Is this Amazon’s way of saying 100% laid off?
— Aravind Naveen (@MydAravind) October 28, 2025
Any Amazon folks on the timeline – seen this before?#Amazon #layoffs #amazonlayoffs pic.twitter.com/1MCxoXjfHQ
Why layoffs now?
Amazon human resources chief Beth Galetti pinned the layoffs in part on the need to reduce bureaucracy and become more efficient in the new era of artificial intelligence. Others looked for deeper meaning in the cuts.
In a post on LinkedIn, Yahoo! Finance Executive Editor Brian Rozzi said stock price is likely a key consideration when it comes to top execs and the Amazon board signing off on such mass layoffs.
Amazon’s stock was up about 1% on Tuesday to $229 per share.
“If the layoffs keep jacking up the stock price, maybe I can retire instead,” one longtime employee told GeekWire.
Entrepreneur and investor Jason Calacanis posted on X about how AI was coming for middle managers and those with “rote jobs” faster than anyone expected. He encouraged workers to become a founder and do a startup before it’s too late.
Hard-hit divisions
Mid-level managers in Amazon’s retail division were heavily impacted by Tuesday’s cuts, according to internal data obtained by Business Insider.
More than 78% of the roles eliminated were held by managers assigned L5 to L7 designations, BI reported. (L5 is typically the starting point for managers at Amazon, with more seniority assigned to higher levels.)
BI also said that U.S.-focused data showed that more than 80% of employees laid off Tuesday worked in Amazon’s retail business, spanning e-commerce, human resources, and logistics.
Bloomberg and others reported that significant cuts are also being felt by Amazon’s video games unit.
Steve Boom, VP of audio, Twitch, and games said in a memo shared with The Verge that “significant role reductions” would be felt at studios in Irvine and San Diego, Calif., as well on Amazon’s central publishing teams.

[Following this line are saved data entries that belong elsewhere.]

Lemma has_type_object b env m :
  has_type b env (VObject m) TObject = true <->
  sm_sorted m /\ Forall (fun kv => has_type b env kv.2 TAny = true) m.
Proof.
  cbn. rewrite andb_true_iff, sortedb_sorted, forallb_forall, Forall_forall.
  split; intros [? H]; (split; [done|]); intros x Hx; apply H; by apply list_elem_of_In.
Qed.

(** An object of a type is shaped like it. *)
Lemma typed_shaped env v : forall t, typed env v t = true -> shaped env v t = true.
Proof.
  induction v as [| | | | | |t v IH|m IH|l IH|o IH|a IH|fs IH] using value_nested_ind; intros []; try done.
  - cbn. rewrite !andb_true_iff. intros [? ?]. auto.
  - rewrite !has_type_object. intros [? Hf]. split; [done|]. rewrite Forall_forall in IH, Hf |- *. eauto.
  - rewrite !has_type_array, !Forall_forall. rewrite Forall_forall in IH. eauto.
  - destruct o as [v|]; [|done]. exact (IH v eq_refl _).
  - cbn. rewrite !andb_true_iff. intros [? _]. auto.
  - cbn [has_type]. destruct (env name) as [si|] eqn:Hs; [|done]. clear Hs. generalize (si_members si) as ms.
    induction IH as [|[n v] fs Hv _ IHf]; intros [|m ms]; [done..|]. rewrite !andb_true_iff. intros [[? ?] ?]. auto.
Qed.

(** A type no [variant] is part of: [good] are the structs it may use. *)
Fixpoint variant_free (good : string -> bool) (t : ty) : bool :=
  match t with
  | TArray t | TOptional t => variant_free good t
  | TVariant _ _ => false
  | TStruct s => good s
  | _ => true
  end.

(** Structs all of whose members are free of variants. *)
Definition variant_free_structs (env : schema) (good : string -> bool) : Prop :=
  forall s si m, good s = true -> env s = Some si -> m ∈ si.(si_members) -> variant_free good m.(mem_type) = true.

(** ** Calls that return and leave an object of its type *)
Definition safe {A} (P : A -> Prop) (r : outcome (bool * A)) : Prop := exists ok v, r = Ret (ok, v) /\ P v.

Lemma safe_ret {A} (P : A -> Prop) ok v : P v -> safe P (Ret (ok, v)).
Proof. by exists ok, v. Qed.

(** A call followed by a step on its result. *)
Lemma safe_bind {A B} (P : A -> Prop) (Q : B -> Prop) r (f : bool -> A -> outcome (bool * B)) :
  safe P r -> (forall ok v, P v -> safe Q (f ok v)) -> safe Q ('(ok, v) ← r; f ok v).
Proof. intros (ok & v & -> & Hv) Hf. cbn. by apply Hf. Qed.

Lemma safe_impl {A} (P Q : A -> Prop) r : safe P r -> (forall v, P v -> Q v) -> safe Q r.
Proof. intros (ok & v & -> & Hv) Hpq. exists ok, v. auto. Qed.

Lemma array_loop_safe {D} (P : value -> Prop) (elem : D -> value -> outcome (bool * value)) ds i vec :
  (forall d cur, d ∈ ds -> P cur -> safe P (elem d cur)) -> (i + length ds <= length vec)%nat -> Forall P vec ->
  safe (Forall P) (array_loop elem ds i vec).
Proof.
  revert i vec. induction ds as [|d ds IH]; intros i vec He Hl Hv; cbn in *; [by apply safe_ret|].
  destruct (lookup_lt_is_Some_2 vec i) as [cur Hcur]; [lia|]. rewrite Hcur. cbn [deref].
  rewrite outcome_bind_ret_l. eapply safe_bind.
  - apply He; [by left|]. by eapply Forall_lookup_1.
  - intros ok v Hpv. assert (Forall P (<[i:=v]> vec)) by by apply Forall_insert.
    destruct ok; [|by apply safe_ret]. apply IH; [|rewrite length_insert; lia|done].
    intros d' c Hd'. apply He. by right.
Qed.

Lemma object_items_safe {J} b env (any : J -> value -> outcome (bool * value)) items m :
  (forall kx, kx ∈ items -> safe (fun v => has_type b env v TAny = true) (any kx.2 VAnyEmpty)) ->
  has_type b env (VObject m) TObject = true ->
  safe (fun m => has_type b env (VObject m) TObject = true) (object_items any items m).
Proof.
  revert m. induction items as [|[k x] items IH]; intros m Ha Hm; cbn [object_items]; [by apply safe_ret|].
  eapply safe_bind; [apply (Ha (k, x)); by left|]. intros ok v Hv. destruct ok; [|by apply safe_ret].
  apply IH; [intros kx Hkx; apply Ha; by right|]. rewrite has_type_object in Hm |- *. destruct Hm as [Hs Hf].
  split; [by apply sm_insert_sorted|]. by apply sm_insert_forall.
Qed.

(** ** What a backend promises about every document *)
Class DeserializerSafe (D : Type) `{Deserializer D} := {
  des_depth : D -> nat;
  ds_integer d z : des_integer d = Some z -> in_int64 z = true;
  ds_any b env fuel d cur : (des_depth d < fuel)%nat -> has_type b env cur TAny = true ->
    safe (fun v => has_type b env v TAny = true) (des_any fuel d cur);
  ds_object b env fuel d m : (des_depth d < fuel)%nat -> has_type b env (VObject m) TObject = true ->
    safe (fun m => has_type b env (VObject m) TObject = true) (des_object fuel d m);
  ds_count d : exists n, des_count d = Ret n;
  ds_array d ds : des_array d = Some ds ->
    des_count d = Ret (length ds) /\ Forall (fun d' => des_depth d' < des_depth d)%nat ds;
  ds_field d name d' : des_field d name = Some d' -> (des_depth d' < des_depth d)%nat
}.

(** ** The types of a schema *)
Definition decodable (env : schema) (rank : nat) (si : struct_info) : bool :=
  forallb (fun m => (ty_rank m.(mem_type) <=? rank)%nat &&
    match m.(mem_init) with Some v => typed env v m.(mem_type) | None => true end) si.(si_members).

Record schema_decodable (env : schema) (k rank : nat) : Prop := {
  sd_ok : schema_ok env k;
  sd_decodable s si : env s = Some si -> decodable env rank si = true
}.

(** The fuel [deserialize] needs for a document. *)
Definition decode_fuel (k rank : nat) (t : ty) (depth : nat) : nat := (2 + k + ty_rank t + S rank * depth)%nat.

Section Decode.
Context {D : Type} {HDes : Deserializer D} {HS : DeserializerSafe D}.
Context (env : schema) (k rank : nat) (Henv : schema_decodable env k rank).
Context (b : bool) (good : string -> bool) (Hgood : variant_free_structs env good).

(** What is asked of a type: nothing for its shape, no variant for the type itself. *)
Notation kept t := (b = true -> variant_free good t = true).
Notation ok_type t := (fun v => has_type b env v t = true).

Lemma init_typed v t : typed env v t = true -> has_type b env v t = true.
Proof. destruct b; [done|]. apply typed_shaped. Qed.

Lemma kept_member s si m : kept (TStruct s) -> env s = Some si -> m ∈ si.(si_members) -> kept m.(mem_type).
Proof using Hgood. intros Hk Hs Hm Hb. by eapply Hgood; [apply Hk|..]. Qed.

Lemma construct_typed fuel t v : kept t -> construct env fuel t = Ret v -> has_type b env v t = true.
Proof using Henv Hgood.
  revert t v. induction fuel as [|fuel IH]; intros t v Hk Hc; [done|].
  destruct t; cbn in Hc; try (injection Hc as <-; done).
  - destruct b; [by specialize (Hk eq_refl)|]. inv_outcome. cbn. rewrite andb_true_r. unfold any_of.
    case_bool_decide; [done|]. case_bool_decide; [subst; by apply IH|]. cbn.
    rewrite bool_decide_eq_false_2 by done. cbn. by apply IH.
  - destruct (env name) as [si|] eqn:Hs; [|done]. apply outcome_bind_inv in Hc as (fs & Hfs & [= <-]).
    apply (has_type_struct _ _ _ si _ Hs). pose proof (sd_decodable _ _ _ Henv _ _ Hs) as Hd. unfold decodable in Hd.
    assert (Hm : forall m, m ∈ si.(si_members) -> kept m.(mem_type)) by (intros m; by apply (kept_member name)).
    clear Hs. revert fs Hfs Hd Hm. generalize (si_members si) as ms.
    induction ms as [|m ms IHm]; intros fs Hfs Hd Hm; [injection Hfs as <-; constructor|].
    apply outcome_bind_inv in Hfs as (x & Hx & Hfs). apply outcome_bind_inv in Hfs as (xs & Hxs & [= <-]).
    cbn in Hd. rewrite !andb_true_iff in Hd. destruct Hd as [[_ Hi] Hd].
    constructor; [|apply IHm; [done..|]; intros m' Hm'; apply Hm; by right]. split; [done|]. cbn.
    destruct (mem_init m); [injection Hx as <-; by apply init_typed|apply IH; [apply Hm; by left|done]].
Qed.

Lemma resize_typed fuel t n vec :
  kept t -> returns (construct env k t) = true -> (k <= fuel)%nat -> Forall (ok_type t) vec ->
  exists vec', resize env fuel t n vec = Ret vec' /\ length vec' = n /\ Forall (ok_type t) vec'.
Proof using Henv Hgood.
  intros Hk Hr Hf Hv. destruct (returns_construct env k fuel t Hr Hf) as [c Hc].
  assert (Hd : forall n, default_elements env fuel t n = Ret (replicate n c)).
  { induction n0 as [|n0 IHn]; [done|]. cbn. rewrite Hc. cbn. by rewrite IHn. }
  unfold resize. rewrite Hd. cbn. eexists. split; [done|]. split.
  - rewrite length_app, length_take, length_replicate. lia.
  - apply Forall_app. split; [by apply Forall_take|]. apply Forall_replicate. by eapply construct_typed.
Qed.

(** The loop over the fields. *)
Lemma des_fields_safe rec ms l d obj :
  (forall m n d' cur, (m, n) ∈ l -> des_field d n = Some d' -> has_type b env cur m.(mem_type) = true ->
    safe (ok_type m.(mem_type)) (rec m.(mem_type) d' cur)) ->
  (forall m n, (m, n) ∈ l -> exists m', m' ∈ ms /\ m'.(mem_name) = m.(mem_name) /\ m'.(mem_type) = m.(mem_type)) ->
  NoDup (mem_name <$> ms) -> members_typed b env ms obj ->
  safe (members_typed b env ms) (des_fields rec l d obj).
Proof.
  revert obj. induction l as [|[m n] l IH]; intros obj Hrec Hin Hnd Ho; cbn [des_fields]; [by apply safe_ret|].
  destruct (des_field d n) as [d'|] eqn:Hd; [|by apply safe_ret].
  destruct (Hin m n ltac:(by left)) as (m' & Hm' & Hn & Ht).
  assert (Hcur : exists cur, get_member obj m.(mem_name) = Some cur /\ has_type b env cur m.(mem_type) = true /\
    forall v, has_type b env v m.(mem_type) = true -> members_typed b env ms (set_member obj m.(mem_name) v)).
  { rewrite <-Hn, <-Ht. clear -Hm' Hnd Ho. unfold members_typed in *.
    induction Ho as [|x [k v] ms obj [Hk Hv] Ho IHo]; [by apply elem_of_nil in Hm'|]. cbn in Hnd, Hk, Hv.
    apply NoDup_cons in Hnd as [Hx Hnd]. subst k. cbn. case_bool_decide as E.
    - apply elem_of_cons in Hm' as [->|Hm']; [|destruct Hx; rewrite E; by apply list_elem_of_fmap_2].
      exists v. split_and!; [done..|]. intros w Hw. by constructor.
    - apply elem_of_cons in Hm' as [->|Hm']; [done|]. destruct (IHo Hnd Hm') as (cur & ? & ? & Hset).
      exists cur. split_and!; [done..|]. intros w Hw. constructor; [done|by apply Hset]. }
  destruct Hcur as (cur & -> & Hcur & Hset). cbn [deref]. rewrite outcome_bind_ret_l. eapply safe_bind.
  - apply (Hrec m n); [by left|done..].
  - intros [] v Hv; [|apply safe_ret; by apply Hset]. apply IH; [..|done|by apply Hset].
    + intros m1 n1 d1 c1 H1. apply Hrec. by right.
    + intros m1 n1 H1. apply (Hin m1 n1). by right.
Qed.

Lemma type_ok_member t : type_ok env k t = true -> member_type_ok env k t = true.
Proof. by destruct t. Qed.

“We have made the difficult decision to halt a significant amount of our first-party AAA game development work — specifically around MMOs [massively multiplayer online games] — within Amazon Game Studios,” Boom wrote.
Current titles in Amazon’s MMO lineup include “New World: Aeternum,” “Throne and Liberty,” and “Lost Ark.” Amazon also previously announced that it would be developing a “Lord of the Rings” MMO.
‘Ripple effects throughout the community’

Jon Scholes, president and CEO of the Downtown Seattle Association (DSA), has previously praised Amazon for its mandate calling for employees to return to the office five days per week, saying that the foot traffic from thousands of tech workers in the city is a necessary element to helping downtown Seattle rebound from the pandemic.
On Tuesday, Scholes reacted to Amazon’s layoffs in a statement to GeekWire:
“As downtown’s largest employer, a workforce change of this scale has ripple effects throughout the community — on individual employees and families and our small businesses that rely on the weekday foot traffic customer base. In addition, these jobs buttress our tax base that helps fund the city services we all depend on. Employers have options for where they locate jobs, and we want to ensure downtown Seattle is the most attractive place to invest and grow. We must provide vibrancy and a predictable regulatory environment in a competitive landscape because other cities would welcome the jobs currently based in downtown.”